» **Work task**: Please reproduce the data in its entirety, word for word.

-.-.-

Lemma rg_append_c L s a key :
  ready s -> find table key = Some a -> a ∈ W -> key ∉ get_table s table ->
  Forall (fun q => q.1 < serial_id_ s) (L a) ->
  rg R G (AP s L) (append s key None)
    (fun r e => (is_Some r.1 /\ ready r.2 /\ serial_id_ r.2 = serial_id_ s /\
        get_table r.2 table = get_table s table ++ [key]) /\
       AP r.2 (record_write L a (serial_id_ s, r.1)) e).
Proof.
  intros [Hw Htab] Hf Ha Hk Hlt. eapply rg_conseq; [by apply (rg_append_pending_version_c s L a key)|done|].
  intros [p s'] e [[Hp Hsame] HA]. cbn [fst snd] in *. split; [|done].
  pose proof (f_equal core_ Hsame) as H1. pose proof (f_equal serial_id_ Hsame) as H2. pose proof (f_equal epoch_ Hsame) as H3.
  pose proof (f_equal tables Hsame) as H4. pose proof (f_equal ws Hsame) as H5. cbn in H1, H2, H3, H4, H5.
  split_and!; [done| |done|].
  - unfold ready, worker_of. rewrite H1, H2, H3, H4. split; [done|]. left. set_solver.
  - unfold get_table at 1. rewrite H5. by rewrite lookup_insert_eq.
Qed.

-.-.-

» **The answer**:
Lemma rg_append_c L s a key :
  ready s -> find table key = Some a -> a ∈ W -> key ∉ get_table s table ->
  Forall (fun q => q.1 < serial_id_ s) (L a) ->
  rg R G (AP s L) (append s key None)
    (fun r e => (is_Some r.1 /\ ready r.2 /\ serial_id_ r.2 = serial_id_ s /\
        get_table r.2 table = get_table s table ++ [key]) /\
       AP r.2 (record_write L a (serial_id_ s, r.1)) e).
Proof.
  intros [Hw Htab] Hf Ha Hk Hlt. eapply rg_conseq; [by apply (rg_append_pending_version_c s L a key)|done|].
  intros [p s'] e [[Hp Hsame] HA]. cbn [fst snd] in *. split; [|done].
  pose proof (f_equal core_ Hsame) as H1. pose proof (f_equal serial_id_ Hsame) as H2. pose proof (f_equal epoch_ Hsame) as H3.
  pose proof (f_equal tables Hsame) as H4. pose proof (f_equal ws Hsame) as H5. cbn in H1, H2, H3, H4, H5.
  split_and!; [done| |done|].
  - unfold ready, worker_of. rewrite H1, H2, H3, H4. split; [done|]. left. set_solver.
  - unfold get_table at 1. rewrite H5. by rewrite lookup_insert_eq.
Qed.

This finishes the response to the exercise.